━━━ Records supplied ━━━
(** X3. The case of the query does not matter: two queries with the same
    lower-case form give the same preview, and so does the lower-cased
    query itself. *)
Theorem searchPreview_query_case (items : list WatchItem.t) (q1 q2 : string) :
  (JS.toLowerCase q1 = JS.toLowerCase q2 ->
   searchPreview items q1 = searchPreview items q2)
  /\ searchPreview items (JS.toLowerCase q1) = searchPreview items q1.
Proof.
  assert (forall a b, JS.toLowerCase a = JS.toLowerCase b ->
            searchPreview items a = searchPreview items b) as Hgen.
  { intros a b Hab. rewrite !searchPreview_isBlank.
    rewrite <-(isBlank_toLowerCase a), <-(isBlank_toLowerCase b), Hab.
    unfold matching, titleIncludes. by rewrite Hab. }
  split; [apply Hgen|]. apply Hgen, toLowerCase_idemp.
Qed.

Lemma searchPreview_query_case_witness :
  JS.toLowerCase "LoVe iN" = JS.toLowerCase "love IN"
  /\ searchPreview loveItems "LoVe iN" = searchPreview loveItems "love IN".
Proof.
  assert (JS.toLowerCase "LoVe iN" = JS.toLowerCase "love IN") as H by reflexivity.
  split; [exact H|].
  exact (proj1 (searchPreview_query_case loveItems "LoVe iN" "love IN") H).
Defined.

Lemma titleIncludes_weaken (q q' : string) (item : WatchItem.t) :
  JS.includes (JS.toLowerCase q') (JS.toLowerCase q) = true ->
  titleIncludes q' item = true -> titleIncludes q item = true.
Proof.
  unfold titleIncludes. intros (l & r & Hq)%includes_spec.
  by apply (includes_infix _ _ _ l r).
Qed.

(** X4. A query whose lower-case form contains the lower-case form of
    another query matches no items but items the other matches: its
    matches are a subsequence of the other's, and when the other is not
    blank and has an empty preview, so has it. *)
Theorem searchPreview_narrows (items : list WatchItem.t) (q q' : string) :
  JS.includes (JS.toLowerCase q') (JS.toLowerCase q) = true ->
  matching q' items `sublist_of` matching q items
  /\ (JS.isBlank q = false ->
      searchPreview items q = [] ->
      searchPreview items q' = []).
Proof.
  intros Hincl.
  assert (matching q' items `sublist_of` matching q items) as Hsub.
  { unfold matching.
    rewrite <-(list_filter_filter_l
                 (fun item => titleIncludes q' item)
                 (fun item => titleIncludes q item)).
    - apply sublist_filter.
    - intros item H%Is_true_true.
      by eapply Is_true_true, titleIncludes_weaken. }
  split; [exact Hsub|].
  intros Hq. rewrite !searchPreview_isBlank, Hq. intros Hnil.
  assert (matching q items = []) as Hm.
  { destruct (matching q items); [done|discriminate]. }
  rewrite Hm in Hsub. apply sublist_nil_r in Hsub. rewrite Hsub.
  destruct (JS.isBlank q'); reflexivity.
Qed.

Lemma searchPreview_narrows_witness :
  JS.includes (JS.toLowerCase "lOXy z") (JS.toLowerCase "xY") = true
  /\ JS.isBlank "xY" = false
  /\ searchPreview INITIAL_DATA "xY" = []
  /\ searchPreview INITIAL_DATA "lOXy z" = [].
Proof.
  assert (JS.includes (JS.toLowerCase "lOXy z") (JS.toLowerCase "xY") = true)
    as H0 by reflexivity.
  assert (JS.isBlank "xY" = false) as H1 by reflexivity.
  assert (searchPreview INITIAL_DATA "xY" = []) as H2 by reflexivity.
  split; [exact H0|]. split; [exact H1|]. split; [exact H2|].
  exact (proj2 (searchPreview_narrows INITIAL_DATA "xY" "lOXy z" H0) H1 H2).
Defined.

(** X5. Distinct ids stay distinct in the preview (they are the keys of the
    rendered buttons). *)
Theorem searchPreview_ids_NoDup (items : list WatchItem.t) (q : string) :
  NoDup (WatchItem.id <$> items) ->
  NoDup (WatchItem.id <$> searchPreview items q).
Proof.
  intros H. eapply sublist_NoDup; [exact H|].
  apply fmap_sublist, searchPreview_sublist.
Qed.

Lemma searchPreview_ids_NoDup_witness :
  NoDup (WatchItem.id <$> INITIAL_DATA)
  /\ NoDup (WatchItem.id <$> searchPreview INITIAL_DATA "ov").
Proof.
  assert (NoDup (WatchItem.id <$> INITIAL_DATA)) as H
    by (apply (bool_decide_unpack _); by vm_compute).
  split; [exact H|]. exact (searchPreview_ids_NoDup INITIAL_DATA "ov" H).
Defined.

(** ** URI component encoding *)

Lemma allChars_app (p : ascii -> bool) (s t : string) :
  JS.allChars p (s +:+ t) = JS.allChars p s && JS.allChars p t.
Proof.
  induction s as [|c s IH]; [done|].
  rewrite app_cons. cbn. by rewrite IH, andb_assoc.
Qed.

Lemma encodeURIComponent_cons (c : ascii) (s : string) :
  JS.encodeURIComponent (String c s) = JS.encodeUnit c +:+ JS.encodeURIComponent s.
Proof. reflexivity. Qed.

Lemma encodeUnit_safe (c : ascii) :
  JS.allChars (fun d => JS.isUnreserved d || Ascii.eqb d "%") (JS.encodeUnit c) = true.
Proof. by destruct c as [[] [] [] [] [] [] [] []]. Qed.

Lemma decodeFirst_encodeUnit (c : ascii) (r : string) :
  JS.decodeFirst (JS.encodeUnit c +:+ r) = Some (c, r).
Proof. by destruct c as [[] [] [] [] [] [] [] []]. Qed.

Lemma encodeURIComponent_inj (s1 s2 : string) :
  JS.encodeURIComponent s1 = JS.encodeURIComponent s2 -> s1 = s2.
Proof.
  revert s2. induction s1 as [|c1 s1 IH]; intros [|c2 s2] H; [done|..].
  - apply (f_equal JS.decodeFirst) in H.
    rewrite encodeURIComponent_cons, decodeFirst_encodeUnit in H. done.
  - apply (f_equal JS.decodeFirst) in H.
    rewrite encodeURIComponent_cons, decodeFirst_encodeUnit in H. done.
  - apply (f_equal JS.decodeFirst) in H.
    rewrite !encodeURIComponent_cons, !decodeFirst_encodeUnit in H.
    injection H as -> H. by rewrite (IH _ H).
Qed.

Lemma encodeURIComponent_allChars (q : string) :
  JS.allChars (fun d => JS.isUnreserved d || Ascii.eqb d "%")
              (JS.encodeURIComponent q) = true.
Proof.
  induction q as [|c q IH]; [done|].
  by rewrite encodeURIComponent_cons, allChars_app, encodeUnit_safe, IH.
Qed.

(** X6. What [encodeURIComponent] returns is made of unreserved characters and
    "%" only, so a character outside that set (such as & # = ? / + or the
    space) never occurs in it; and a query made of unreserved characters
    is returned as it is. *)
Theorem encodeURIComponent_safe (q : string) :
  JS.allChars (fun d => JS.isUnreserved d || Ascii.eqb d "%")
              (JS.encodeURIComponent q) = true
  /\ (forall c : ascii,
        JS.isUnreserved c || Ascii.eqb c "%" = false ->
        JS.includes (JS.encodeURIComponent q) (String c "") = false)
  /\ (JS.allChars JS.isUnreserved q = true -> JS.encodeURIComponent q = q).
Proof.
  split; [apply encodeURIComponent_allChars|split].
  - intros c Hc. apply not_true_is_false. intros (l & r & Heq)%includes_spec.
    pose proof (encodeURIComponent_allChars q) as Hsafe.
    rewrite Heq, !allChars_app in Hsafe. cbn in Hsafe. rewrite Hc in Hsafe.
    apply andb_true_iff in Hsafe as [_ Hsafe]. done.
  - induction q as [|c q IH]; [done|]. cbn [JS.allChars].
    intros [Hc Hq]%andb_true_iff. rewrite encodeURIComponent_cons.
    unfold JS.encodeUnit. rewrite Hc, app_cons, app_empty_l. f_equal.
    by apply IH.
Qed.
━━━
* **Work to be completed**: Please copy the data in full, character for character.

* **Finished exercise**:
(** X3. The case of the query does not matter: two queries with the same
    lower-case form give the same preview, and so does the lower-cased
    query itself. *)
Theorem searchPreview_query_case (items : list WatchItem.t) (q1 q2 : string) :
  (JS.toLowerCase q1 = JS.toLowerCase q2 ->
   searchPreview items q1 = searchPreview items q2)
  /\ searchPreview items (JS.toLowerCase q1) = searchPreview items q1.
Proof.
  assert (forall a b, JS.toLowerCase a = JS.toLowerCase b ->
            searchPreview items a = searchPreview items b) as Hgen.
  { intros a b Hab. rewrite !searchPreview_isBlank.
    rewrite <-(isBlank_toLowerCase a), <-(isBlank_toLowerCase b), Hab.
    unfold matching, titleIncludes. by rewrite Hab. }
  split; [apply Hgen|]. apply Hgen, toLowerCase_idemp.
Qed.

Lemma searchPreview_query_case_witness :
  JS.toLowerCase "LoVe iN" = JS.toLowerCase "love IN"
  /\ searchPreview loveItems "LoVe iN" = searchPreview loveItems "love IN".
Proof.
  assert (JS.toLowerCase "LoVe iN" = JS.toLowerCase "love IN") as H by reflexivity.
  split; [exact H|].
  exact (proj1 (searchPreview_query_case loveItems "LoVe iN" "love IN") H).
Defined.

Lemma titleIncludes_weaken (q q' : string) (item : WatchItem.t) :
  JS.includes (JS.toLowerCase q') (JS.toLowerCase q) = true ->
  titleIncludes q' item = true -> titleIncludes q item = true.
Proof.
  unfold titleIncludes. intros (l & r & Hq)%includes_spec.
  by apply (includes_infix _ _ _ l r).
Qed.

(** X4. A query whose lower-case form contains the lower-case form of
    another query matches no items but items the other matches: its
    matches are a subsequence of the other's, and when the other is not
    blank and has an empty preview, so has it. *)
Theorem searchPreview_narrows (items : list WatchItem.t) (q q' : string) :
  JS.includes (JS.toLowerCase q') (JS.toLowerCase q) = true ->
  matching q' items `sublist_of` matching q items
  /\ (JS.isBlank q = false ->
      searchPreview items q = [] ->
      searchPreview items q' = []).
Proof.
  intros Hincl.
  assert (matching q' items `sublist_of` matching q items) as Hsub.
  { unfold matching.
    rewrite <-(list_filter_filter_l
                 (fun item => titleIncludes q' item)
                 (fun item => titleIncludes q item)).
    - apply sublist_filter.
    - intros item H%Is_true_true.
      by eapply Is_true_true, titleIncludes_weaken. }
  split; [exact Hsub|].
  intros Hq. rewrite !searchPreview_isBlank, Hq. intros Hnil.
  assert (matching q items = []) as Hm.
  { destruct (matching q items); [done|discriminate]. }
  rewrite Hm in Hsub. apply sublist_nil_r in Hsub. rewrite Hsub.
  destruct (JS.isBlank q'); reflexivity.
Qed.

Lemma searchPreview_narrows_witness :
  JS.includes (JS.toLowerCase "lOXy z") (JS.toLowerCase "xY") = true
  /\ JS.isBlank "xY" = false
  /\ searchPreview INITIAL_DATA "xY" = []
  /\ searchPreview INITIAL_DATA "lOXy z" = [].
Proof.
  assert (JS.includes (JS.toLowerCase "lOXy z") (JS.toLowerCase "xY") = true)
    as H0 by reflexivity.
  assert (JS.isBlank "xY" = false) as H1 by reflexivity.
  assert (searchPreview INITIAL_DATA "xY" = []) as H2 by reflexivity.
  split; [exact H0|]. split; [exact H1|]. split; [exact H2|].
  exact (proj2 (searchPreview_narrows INITIAL_DATA "xY" "lOXy z" H0) H1 H2).
Defined.

(** X5. Distinct ids stay distinct in the preview (they are the keys of the
    rendered buttons). *)
Theorem searchPreview_ids_NoDup (items : list WatchItem.t) (q : string) :
  NoDup (WatchItem.id <$> items) ->
  NoDup (WatchItem.id <$> searchPreview items q).
Proof.
  intros H. eapply sublist_NoDup; [exact H|].
  apply fmap_sublist, searchPreview_sublist.
Qed.

Lemma searchPreview_ids_NoDup_witness :
  NoDup (WatchItem.id <$> INITIAL_DATA)
  /\ NoDup (WatchItem.id <$> searchPreview INITIAL_DATA "ov").
Proof.
  assert (NoDup (WatchItem.id <$> INITIAL_DATA)) as H
    by (apply (bool_decide_unpack _); by vm_compute).
  split; [exact H|]. exact (searchPreview_ids_NoDup INITIAL_DATA "ov" H).
Defined.

(** ** URI component encoding *)

Lemma allChars_app (p : ascii -> bool) (s t : string) :
  JS.allChars p (s +:+ t) = JS.allChars p s && JS.allChars p t.
Proof.
  induction s as [|c s IH]; [done|].
  rewrite app_cons. cbn. by rewrite IH, andb_assoc.
Qed.

Lemma encodeURIComponent_cons (c : ascii) (s : string) :
  JS.encodeURIComponent (String c s) = JS.encodeUnit c +:+ JS.encodeURIComponent s.
Proof. reflexivity. Qed.

Lemma encodeUnit_safe (c : ascii) :
  JS.allChars (fun d => JS.isUnreserved d || Ascii.eqb d "%") (JS.encodeUnit c) = true.
Proof. by destruct c as [[] [] [] [] [] [] [] []]. Qed.

Lemma decodeFirst_encodeUnit (c : ascii) (r : string) :
  JS.decodeFirst (JS.encodeUnit c +:+ r) = Some (c, r).
Proof. by destruct c as [[] [] [] [] [] [] [] []]. Qed.

Lemma encodeURIComponent_inj (s1 s2 : string) :
  JS.encodeURIComponent s1 = JS.encodeURIComponent s2 -> s1 = s2.
Proof.
  revert s2. induction s1 as [|c1 s1 IH]; intros [|c2 s2] H; [done|..].
  - apply (f_equal JS.decodeFirst) in H.
    rewrite encodeURIComponent_cons, decodeFirst_encodeUnit in H. done.
  - apply (f_equal JS.decodeFirst) in H.
    rewrite encodeURIComponent_cons, decodeFirst_encodeUnit in H. done.
  - apply (f_equal JS.decodeFirst) in H.
    rewrite !encodeURIComponent_cons, !decodeFirst_encodeUnit in H.
    injection H as -> H. by rewrite (IH _ H).
Qed.

Lemma encodeURIComponent_allChars (q : string) :
  JS.allChars (fun d => JS.isUnreserved d || Ascii.eqb d "%")
              (JS.encodeURIComponent q) = true.
Proof.
  induction q as [|c q IH]; [done|].
  by rewrite encodeURIComponent_cons, allChars_app, encodeUnit_safe, IH.
Qed.

(** X6. What [encodeURIComponent] returns is made of unreserved characters and
    "%" only, so a character outside that set (such as & # = ? / + or the
    space) never occurs in it; and a query made of unreserved characters
    is returned as it is. *)
Theorem encodeURIComponent_safe (q : string) :
  JS.allChars (fun d => JS.isUnreserved d || Ascii.eqb d "%")
              (JS.encodeURIComponent q) = true
  /\ (forall c : ascii,
        JS.isUnreserved c || Ascii.eqb c "%" = false ->
        JS.includes (JS.encodeURIComponent q) (String c "") = false)
  /\ (JS.allChars JS.isUnreserved q = true -> JS.encodeURIComponent q = q).
Proof.
  split; [apply encodeURIComponent_allChars|split].
  - intros c Hc. apply not_true_is_false. intros (l & r & Heq)%includes_spec.
    pose proof (encodeURIComponent_allChars q) as Hsafe.
    rewrite Heq, !allChars_app in Hsafe. cbn in Hsafe. rewrite Hc in Hsafe.
    apply andb_true_iff in Hsafe as [_ Hsafe]. done.
  - induction q as [|c q IH]; [done|]. cbn [JS.allChars].
    intros [Hc Hq]%andb_true_iff. rewrite encodeURIComponent_cons.
    unfold JS.encodeUnit. rewrite Hc, app_cons, app_empty_l. f_equal.
    by apply IH.
Qed.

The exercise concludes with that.